* **DATA RECORDS**
========================================

(* ===== verification/Spmc.v ===== *)
(** The queue of one producer and many consumers of
    [src/lockfree/spmc_queue.c]. *)
From S2P Require Import Prelude Conc.
#[global] Open Scope Z_scope.

(** ** The code *)

Record spmc_queue : Type := mkSpmc {
  data : list Z;
  item_size : Z;
  capacity_log2 : Z;
  head : Z;
  tail : Z;
}.

Definition with_data (q : spmc_queue) (d : list Z) : spmc_queue :=
  mkSpmc d (item_size q) (capacity_log2 q) (head q) (tail q).
Definition with_head (q : spmc_queue) (h : Z) : spmc_queue :=
  mkSpmc (data q) (item_size q) (capacity_log2 q) h (tail q).
Definition with_tail (q : spmc_queue) (t : Z) : spmc_queue :=
  mkSpmc (data q) (item_size q) (capacity_log2 q) (head q) t.

Definition spmc_queue_create (mem : list Z) (isize cap_log2 : Z) : spmc_queue :=
  mkSpmc mem isize cap_log2 0 0.

Definition capacity (q : spmc_queue) : outcome Z :=
  if capacity_log2 q <? 32 then Ret (u32 (Z.shiftl 1 (capacity_log2 q))) else Fail BadShift.

Definition spmc_queue_push (item : list Z) : prog spmc_queue bool :=
  capacity ← access capacity;
  let mask := u32 (capacity - 1) in
  h ← load head;
  t ← load tail;
  pure (c_assert (u64 (t - h) <=? capacity));;
  if u64 (t - h) =? capacity then mret false
  else
    let tail_index := u32 (Z.land t mask) in
    n ← load item_size;
    for_each (seqZ 0 n) (λ j,
      b ← pure (rd item j);
      update (λ q, d ← wr (data q) (u64 (tail_index * item_size q) + j) b; Ret (with_data q d));;
      mret tt);;
    pure (c_assert (t <? UINT64_MAX));;
    let t := u64 (t + 1) in
    (* atomic_fetch_add(&queue->tail, tail) *)
    store (λ q, with_tail q (u64 (tail q + t)));;
    mret true.

(** [spurious]: which of the loop's exchanges fail for no reason. *)
Fixpoint spmc_queue_pop (spurious : list bool) : prog spmc_queue (option (list Z)) :=
  match spurious with
  | [] => stopped
  | sp :: spurious =>
      capacity ← access capacity;
      let mask := u32 (capacity - 1) in
      t ← load tail;
      h ← load head;
      if t <=? h then mret None
      else
        let head_index := u32 (Z.land h mask) in
        n ← load item_size;
        item ← collect (seqZ 0 n) (λ j,
          b ← access (λ q, rd (data q) (u64 (head_index * item_size q) + j));
          mret [b]);
        ok ← act (λ q, if negb sp && (head q =? h) then Ret (with_head q (u64 (h + 1)), true)
                       else Ret (q, false)) done;
        if ok : bool then mret (Some item) else spmc_queue_pop spurious
  end.

(** ** What a push does *)

Definition cap (q : spmc_queue) : Z := 2 ^ capacity_log2 q.

Definition shape (q : spmc_queue) : Prop :=
  0 ≤ capacity_log2 q ≤ 31 ∧ 0 ≤ item_size q ∧ zlen (data q) = cap q * item_size q ∧
  zlen (data q) < 2 ^ 63.

Lemma capacity_ok q : shape q → capacity q = Ret (cap q) ∧ 1 ≤ cap q ≤ 2 ^ 31.
Proof.
  intros (? & _). assert (1 ≤ cap q ≤ 2 ^ 31).
  { unfold cap. split; [|apply Z.pow_le_mono_r; lia]. pose proof (Z.pow_pos_nonneg 2 (capacity_log2 q)). lia. }
  split; [|done]. unfold capacity. destruct (Z.ltb_spec (capacity_log2 q) 32); [|lia].
  rewrite Z.shiftl_1_l. fold (cap q). by rewrite u32_small by lia.
Qed.

Lemma index_ok q t : shape q → 0 ≤ t → u32 (Z.land t (u32 (cap q - 1))) = t mod cap q.
Proof.
  intros Hs Ht. destruct (capacity_ok q Hs) as [_ ?]. destruct Hs as (? & _).
  rewrite (u32_small (cap q - 1)) by lia.
  replace (cap q - 1) with (Z.ones (capacity_log2 q)) by (rewrite Z.ones_equiv; unfold cap; lia).
  rewrite Z.land_ones by lia. fold (cap q). apply u32_small.
  pose proof (Z.mod_pos_bound t (cap q)). lia.
Qed.

(** A push adds not one but its new tail to the tail: it stores its item in
    the slot of the tail [t] and leaves the tail at [2 t + 1].  Only on a new
    queue, where [t] is 0, this is one item more. *)
Theorem spmc_push_skips q item :
  shape q → 0 ≤ head q ≤ tail q → tail q < head q + cap q → tail q < 2 ^ 62 → item_size q ≤ zlen item →
  wp (run (spmc_queue_push item) q) (λ '(q', b),
    b = true ∧ tail q' = 2 * tail q + 1 ∧ head q' = head q ∧
    rd_range (data q') (tail q mod cap q * item_size q) (item_size q) =
      rd_range item 0 (item_size q)).
Proof.
  intros Hs Hh Hroom H62 Hitem. destruct (capacity_ok q Hs) as [Hc ?].
  pose proof Hs as (_ & Hsz & Hd & Hd63). unfold spmc_queue_push.
  rewrite run_access_bind, Hc. cbn [mbind outcome_bind]. rewrite !run_load_bind, run_pure_bind.
  rewrite u64_small by lia. destruct (Z.leb_spec (tail q - head q) (cap q)); [|lia].
  cbn [c_assert mbind outcome_bind]. destruct (Z.eqb_spec (tail q - head q) (cap q)); [lia|].
  rewrite run_load_bind, index_ok by (done || lia).
  pose proof (Z.mod_pos_bound (tail q) (cap q) ltac:(lia)) as Hm.
  apply wp_run_bind. eapply wp_mono.
  - apply (wp_run_for_each (λ k q', q' = with_data q (data q') ∧ zlen (data q') = zlen (data q) ∧
      rd_range (data q') (tail q mod cap q * item_size q) k = Ret (take (Z.to_nat k) item))); [done| |].
    + split_and!; [by destruct q|done|]. rewrite rd_range_ok by nia. done.
    + intros k q1 Hk (Hq1 & Hl1 & Hr). destruct (rd_ok item k) as (b & Hb & Hbk); [lia|].
      rewrite run_pure_bind, Hb. cbn [mbind outcome_bind]. rewrite run_update_bind.
      assert (item_size q1 = item_size q) as -> by (by rewrite Hq1).
      rewrite u64_small by nia. rewrite wr_ok by nia. cbn [mbind outcome_bind run mret prog_ret wp].
      split_and!; [by rewrite Hq1|simpl; by rewrite zlen_insert|]. simpl.
      assert (zlen (take (Z.to_nat k) item) = k) as Hkl by (rewrite zlen_take; lia).
      pose proof (rd_range_insert_snoc (data q1) (tail q mod cap q * item_size q) (take (Z.to_nat k) item) b) as Hsn.
      rewrite Hkl in Hsn. rewrite Hsn by (done || nia).
      replace (Z.to_nat (k + 1)) with (S (Z.to_nat k)) by lia. by rewrite (take_S_r _ _ b).
  - intros [q1 []] (Hq1 & Hl1 & Hr). rewrite run_pure_bind.
    destruct (Z.ltb_spec (tail q) UINT64_MAX) as [_|]; [|unfold UINT64_MAX in *; lia].
    cbn [c_assert mbind outcome_bind]. rewrite run_store_bind. cbn [run mret prog_ret wp].
    assert (tail q1 = tail q ∧ head q1 = head q) as [Ht1 Hh1] by (by rewrite Hq1).
    split_and!; [done|simpl; rewrite Ht1, (u64_small (tail q + 1)), u64_small; lia|done|]. simpl.
    rewrite Z.add_0_l in Hr. rewrite Hr, (rd_range_ok item) by lia. by rewrite drop_0.
Qed.

(** Three pops after two pushes: the third gives a slot that nobody wrote. *)
Lemma spmc_pops_garbage :
  run (spmc_queue_push [1];; spmc_queue_push [2];;
       a ← spmc_queue_pop [false]; b ← spmc_queue_pop [false]; c ← spmc_queue_pop [false]; mret (a, b, c))
    (spmc_queue_create [7; 8; 9; 10] 1 2) =
  Ret (mkSpmc [1; 2; 9; 10] 1 2 3 3, (Some [1], Some [2], Some [9])).
Proof. vm_compute. reflexivity. Qed.

(** The fourth push on a queue of four aborts. *)
Lemma spmc_fourth_push_aborts :
  run (spmc_queue_push [1];; spmc_queue_push [2];; spmc_queue_push [3];; spmc_queue_push [4])
    (spmc_queue_create [0; 0; 0; 0] 1 2) = Fail AssertFail.
Proof. vm_compute. reflexivity. Qed.

Lemma spmc_push_skips_witness :
  wp (run (spmc_queue_push [5; 6]) (mkSpmc [1; 2; 0; 0; 0; 0; 0; 0] 2 2 0 1)) (λ '(q', b),
    b = true ∧ tail q' = 2 * 1 + 1 ∧ head q' = 0 ∧
    rd_range (data q') (1 mod 4 * 2) 2 = rd_range [5; 6] 0 2).
Proof.
  apply (spmc_push_skips (mkSpmc [1; 2; 0; 0; 0; 0; 0; 0] 2 2 0 1) [5; 6]);
    try (vm_compute; intuition discriminate); vm_compute; reflexivity.
Defined.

========================================

* **PROBLEM TO SOLVE**
Go back to the listing above. Copy word for word the lines from the one with "item))); [done| |]." through the one with "assert (item_size q1", and nothing more.

* **REPLY TO THE TASK**
      rd_range (data q') (tail q mod cap q * item_size q) k = Ret (take (Z.to_nat k) item))); [done| |].
    + split_and!; [by destruct q|done|]. rewrite rd_range_ok by nia. done.
    + intros k q1 Hk (Hq1 & Hl1 & Hr). destruct (rd_ok item k) as (b & Hb & Hbk); [lia|].
      rewrite run_pure_bind, Hb. cbn [mbind outcome_bind]. rewrite run_update_bind.
      assert (item_size q1 = item_size q) as -> by (by rewrite Hq1).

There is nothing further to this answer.